PGD overview v5

Architectural overview

EDB Postgres Distributed (PGD) is a distributed database solution that extends PostgreSQL's capabilities, enabling highly available and fault-tolerant database deployments across multiple nodes. PGD provides data distribution with advanced conflict management, data-loss protection, and throughput up to 5X faster than native logical replication.

PGD is built on a multi-master foundation (Bi-directional replication, or BDR) which is then optimized for performance and availability through PGD Proxy. PGD proxy ensures lower contention and conflict through the use of a write leader, and for each proxy instance a single endpoint automatically addresses all the data nodes in a group, removing the need for clients to round robin multi-host connection strings.

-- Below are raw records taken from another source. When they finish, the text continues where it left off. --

(** C5, amended.  Messages sent while the channel is disconnected are
    appended to the buffer in order and nothing is transmitted.  When a
    later attempt succeeds, the channel is connected, the buffer is
    empty, and what was transmitted is: the [configureResuming] message
    if one is due, then the buffered messages, once each and in the
    order they were sent.  Messages sent afterwards are transmitted after
    them and the buffer stays empty. *)
Theorem buffered_messages_flushed_in_order s tr ms fs rest later :
  connected s = false ->
  retryable 0 fs = true ->
  let w1 := send_all ms (s, tr) in
  let r := connect (fs ++ Established :: rest) w1 in
  let w3 := send_all later (snd r) in
  (message_queue (fst w1) = message_queue s ++ ms /\ snd w1 = tr)
  /\ (fst r = LoopLeft
      /\ connected (fst (snd r)) = true
      /\ message_queue (fst (snd r)) = []
      /\ transmitted (snd (snd r))
         = transmitted tr ++ resume_list s ++ (message_queue s ++ ms))
  /\ (message_queue (fst w3) = []
      /\ transmitted (snd w3)
         = transmitted tr ++ resume_list s ++ (message_queue s ++ ms)
             ++ later).
Proof.
  intros Hs Hfs w1 r w3.
  assert (Hw1 : w1 = (set_queue (message_queue s ++ ms) s, tr))
    by (apply send_all_disconnected; exact Hs).
  set (s1 := set_queue (message_queue s ++ ms) s) in *.
  assert (Hs1 : connected s1 = false) by exact Hs.
  assert (Hr : exists tr',
             r = (LoopLeft,
                  (established_state s1,
                   tr ++ tr' ++ map SendJson (resume_list s1 ++ message_queue s1)))
             /\ transmitted tr' = []).
  { subst r. rewrite Hw1. unfold connect.
    destruct (retry_prefix (resume_header (fst (s1, tr))) fs
                (Established :: rest) 0 s1 tr Hs1 Hfs)
      as (tr1 & Hloop & Ht1 & _).
    rewrite Hloop. cbn [connect_loop fst snd]. rewrite Hs1.
    unfold emit at 1. cbn [fst snd].
    rewrite on_established_spec.
    exists (tr1 ++ [WsConnect (resume_header s1); NodeConnect; Listen]).
    split.
    - destruct rest; cbn [connect_loop fst];
        cbn [connected established_state ws closed negb];
        unfold emit; cbn [fst snd]; rewrite <- !app_assoc; reflexivity.
    - rewrite transmitted_app, Ht1. reflexivity. }
  destruct Hr as (tr' & Hr & Ht').
  assert (Hlist : resume_list s1 ++ message_queue s1
                  = resume_list s ++ (message_queue s ++ ms)) by reflexivity.
  rewrite Hlist in Hr.
  split; [rewrite Hw1; split; reflexivity|].
  split.
  - rewrite Hr. cbn [fst snd]. repeat split.
    rewrite !transmitted_app, Ht', transmitted_map_SendJson. reflexivity.
  - subst w3. rewrite Hr. cbn [snd].
    rewrite send_all_connected by reflexivity. cbn [fst snd].
    split; [reflexivity|].
    rewrite !transmitted_app, Ht', !transmitted_map_SendJson.
    cbn [app]. rewrite <- !app_assoc. reflexivity.
Qed.

Lemma buffered_messages_flushed_in_order_witness :
  transmitted
    (snd (snd (connect [ClientConnectorError; WSServerHandshakeError 401;
                        Established]
                       (send_all [OpDestroy "1"] (resuming_channel, [])))))
  = [OpConfigureResuming "key" 60; OpStop "1"; OpDestroy "1"].
Proof.
  exact (proj2 (proj2 (proj2 (proj1 (proj2
           (buffered_messages_flushed_in_order
              resuming_channel [] [OpDestroy "1"]
              [ClientConnectorError; WSServerHandshakeError 401] [] []
              eq_refl eq_refl)))))).
Defined.

End WebSocketFacts.

(** ** The base player *)

Module BasicPlayerFacts.
Import BasicPlayer.

(** The player that [init] builds has the fifteen bands, all at zero. *)
Lemma init_equalizer guild n :
  length (equalizer (init guild n)) = 15%nat
  /\ Forall (fun g => (g == 0)%Q) (equalizer (init guild n)).
Proof. split; [reflexivity|]. repeat constructor. Qed.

RAFT is implemented to help the system make important decisions, like deciding which node is the RAFT election leader and which node is the write leader.

High-level architecture

At the highest level, PGD comprises two main components: Bi-Directional Replication (BDR) and PGD-proxy. BDR is a Postgres extension that enables a multiple-master replication mesh between different BDR-enabled Postgres instances/nodes. PGD proxy sends requests to the write leader—ensuring a lower risk of conflicts between nodes.

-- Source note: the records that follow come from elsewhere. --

(* ===== verification/Prelude.v ===== *)
(** * Verification of the beanKey input method core

    beanKey is a Japanese input method: keys become kana through input tables, kana
    become words through a lattice over dictionaries, a learned memory and a language
    model rank them, and a daemon serves sessions to the frontends. This library
    models the Rust crates of src/crates as functions and state machines and proves
    what they promise. Every definition that models code keeps the name and the
    branches of the source, panics included.

    ** Conventions

    Text ([String]) is [ustring], the list of its code points; bytes are numbers below
    256, and [utf8] goes from one to the other. Grapheme clusters are the class
    [Segmentation] with its laws (the concatenation gives the text back, no cluster is
    empty); [scalar_clusters] is one instance. A [f32] is an IEEE binary32 of the
    Standard Library (F32.v), with the rounding of each operation. A function that may
    panic returns [option]; one that may also fail returns [outcome] ([Return], [Raise]
    or [Panic]); a method with [&mut self] is an [action] on its state (Action.v). A
    subtraction of machine integers that may go below zero is [usub] and panics.
    Hash maps and sets are [gmap] and [gset]; where the code iterates over a hash map
    the order is the parameter [IterationOrder].

    ** The parts

    - Prelude, Unicode, TextUtil, F32, Collections, Action, Utf8, ParseFloat: what the
      components share: machine integers, stable sorting, loops that may fail,
      code points, splitting and parsing, floats, ordered maps ([BTreeMap]), the monad of
      actions with its triples ([hoare]) and its relational form ([agree]).
    - Input. Unicode ([to_katakana], [to_hiragana] of kana.rs), InputTable (input/table.rs),
      DefaultTables (input/roman.rs and the tables it embeds), CustomTsv
      (input/custom.rs), Composing and ComposingSpec (input/composing.rs): the text
      being composed, its conversion from the input, its edits and its cursor.
    - Conversion. Dictionary (the interface [Dictionary] with its laws, the entries of
      dictionary/entry.rs), Constraint (the prefix constraint of lattice.rs), Typo
      (typo.rs), LatticeIndex, Lattice, LatticeSpec, Prediction and PredictionSpec
      (lattice.rs): the lattice search, its candidates, the predictions and the
      representations.
    - Dictionaries. Louds (dictionary/louds.rs), DictBinary (dictionary/binary.rs),
      DictionaryStore and DictionaryStoreSpec (dictionary/store.rs), UserDictionary
      (dictionary/user.rs).
    - Learning. LearningRecords, LearningFiles, LearningMemory (learning.rs) and
      MemoryIndex (learning/index.rs) with their specifications: LearningRecordsSpec,
      LearningFilesSpec, LearningRoundTrip, LearningCrash,
      MemoryIndexSpec, MemoryLoudsSpec, LearningMemorySpec, LearningProperties.
    - Language model. LruCache, Zenz, ZenzEvaluator (zenz.rs) over the class
      [ZenzLanguageModel]; ZenzEvaluatorSpec, ZenzCache, ZenzProperties.
    - Further candidates. Template (template.rs), Special (special.rs), TextReplacer
      (text_replacer.rs), PostPrediction (post_prediction.rs), Foreign (foreign.rs).
    - Sessions. SessionState and Session (session.rs): every method of
      [ConversionSession] as an action on the session and the world, which holds the
      learning memories that sessions share and the random numbers; SessionSpec,
      SessionInvariant, SessionProperties, SessionRequests, SessionExamples.
    - Typing corrections of the model. NGram and NGramSpec (ngram.rs: the n-gram model
      over tries), LmTypo and LmTypoSpec (lm_typo.rs: the beam search over the keys that
      may have been meant).
    - Model backend. Llama and LlamaSpec (the crate llama: the context of llama.cpp and
      what of it is kept between calls), ZenzConvert and ZenzConvertSpec (zenz.rs of the
      daemon: the candidates are drafted and reviewed in turns).
    - Daemon. Frame (lib.rs of the daemon: the length-prefixed frames), Protocol (the
      messages of beankey.proto), Config (config.rs), and engine.rs in steps: EngineInput
      (what a key and the text around the cursor mean), EngineState (the state of a
      session and the answer computed from it), Engine (candidates, live conversion and
      corrections), EngineKeys (the state machine of the keys, [handle_key]), EngineHandle
      (the sessions of a connection, [handle]), EngineOpen (the resources it is opened
      with); Server (server.rs and main.rs). Their theorems are in EngineSpec,
      EngineInvariant, EngineAnswers, EngineSessions and
      ServerSpec, and EngineExamples shows them at work.

    How they interact: a session edits its composing text with a registry of input
    tables, asks the lattice for candidates, which asks a dictionary (the class
    [Dictionary], which the store implements: [store_is_lawful]) and a learning memory
    (the record [MemoryLookup], which the memory implements: [memory_lawful]); the
    session assembles what it found with the other candidates, and tells the memory
    what has been selected. The engine of a connection owns its sessions by name
    ([Sessions]) and shares the memories and the models with the other connections
    ([Shared]); a request is an action on both, and the server answers the requests of a
    stream one after the other with it ([serve_connection]). The model is the class
    [ZenzLanguageModel], which the context of llama.cpp and the n-gram model implement
    ([llama_model], [ngram_language_model]); llama.cpp is the class [LlamaCpp].

    ** What the theorems show

    - Safety and invariants: with tables that leave something to see, no sequence of
      allowed edits panics and the surface always is the conversion of the input
      ([edits_never_panic]); no sequence of allowed session
      operations panics or breaks the invariant of the session and the memories
      ([session_never_panics]); the learning memory keeps its invariant over any
      sequence of operations with any faults of the file system
      ([memory_never_panics]); a save that stops anywhere leaves the old or the new
      records ([save_crash_safe]), but not one over an unfinished save
      ([save_over_pause_mixes]); conversion, prediction and evaluation are
      safe ([convert_sound], [predict_continues], [zenz_never_panics]). Whatever a
      connection is asked, every session of it can be shown and every answer too
      ([answers_well_formed]); the listener leaves when nobody is served
      ([server_leaves_when_idle]), and a daemon that starts removes no more than a stale
      socket and leaves when another one is there ([reserve_removes_stale],
      [second_daemon_leaves]). What is opened from a valid configuration meets what
      these theorems assume of tables, when the rules of its custom tables write
      nothing for a separator alone and something otherwise ([opened_engine_ready],
      [loud_table_diverges]).
    - Behaviour: edits ([insert_edits_before_cursor], [delete_backward_exact]), tables
      ([apply_correct]), requests and selections of a session ([request_assembles],
      [select_commits], [accept_completes_reading], [predictions_stay]), lookups of the
      memory ([memory_lookup_correct]), verdicts of the model ([verdict_meaning]), the
      reviews of candidates ([zenz_convert_reviews]), the corrections of keys
      ([typo_candidates_justified]), Enter, Tab and Escape ([enter_commits_shown],
      [correction_applied], [escape_leaves]), the answers to a client
      ([answers_in_order]).
    - Equivalence and refinement: the table matcher, the constraint test, the ageing of
      records and the caches agree with their plain definitions
      ([match_mapping_correct], [can_continue_exact], [decay_correct],
      [lru_refines_recency], [evaluator_caches_invisible], [store_answers_from_files],
      [louds_refines_trie], [probabilities_interpolate]); the cache of llama.cpp cannot
      be seen ([llama_cache_invisible]), and a connection follows the directory of its
      sessions ([connection_follows_directory]).
    - Round trips and bounds: custom tables, frames, learning files, years, characters
      entered by their numbers ([custom_tsv_roundtrip], [frames_roundtrip],
      [files_roundtrip], [years_roundtrip], [unicode_input_commits]), the text around the
      cursor ([surrounding_context_spec]).
    - Errors: a request that fails leaves its session as new, or, when it starts, ends or
      pages a session, what it is told to ([failed_request_resets]); a selection fails
      exactly when the pieces it leaves show more than the text did ([select_commits]).
      Theorems whose names say [can_panic], [panics_on] or [lost] state inputs at which
      the code panics or loses something, and [up_moves_preview] a preview that changes.

    ** Fuel

    The loops of the code that are not structural have a fuel that is enough, proved in
    the same file: the tag scan of templates ([replace_tags_scans]), the ageing loop
    ([decay_correct]), the descent of LOUDS tries (the number of nodes), the search of the
    lattice (over a list of positions), the generation of the next input (its count).
    The reviews of a conversion recurse on the inferences left, the search of typing
    corrections on the steps the code allows ([typo_search_terminates]: they are enough),
    and the loops of the server on what happens to it, a list that ends when it is told
    to terminate.

    ** Not modelled

    The frontends in C++ and Objective-C++, the build and the tests. Of the modelled
    files: the texts of most error messages and their formatting, locks (calls on one
    object do not overlap, and no lock is poisoned), the directory of a dictionary (file
    names are relative to it), worker threads, which answer in order, the handlers of
    signals, the credentials of a peer and the calls of [poll] (their results are given to
    the loops of the server). Libraries the code calls are classes: marisa tries, tokenizers, hunspell,
    llama.cpp, the clock and the calendar, ICU, JSON, TOML, protobuf and the system. *)

From stdpp Require Export base gmap strings list fin_maps pretty.
From Stdlib Require Export Lia ZArith NArith Sorting.Sorted.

Diagram showing 3 application nodes, 3 proxy instances, and 3 PGD nodes. Traffic is being directed from each of the proxy instances to the write leader node.

Changes are replicated directly, row-by-row between all nodes. Logical replication in PGD is asynchronous by default, so only eventual consistency is guaranteed (within seconds usually). However, commit scope options offer stronger consistency guarantees via two-phase commit, group and synchronous commits.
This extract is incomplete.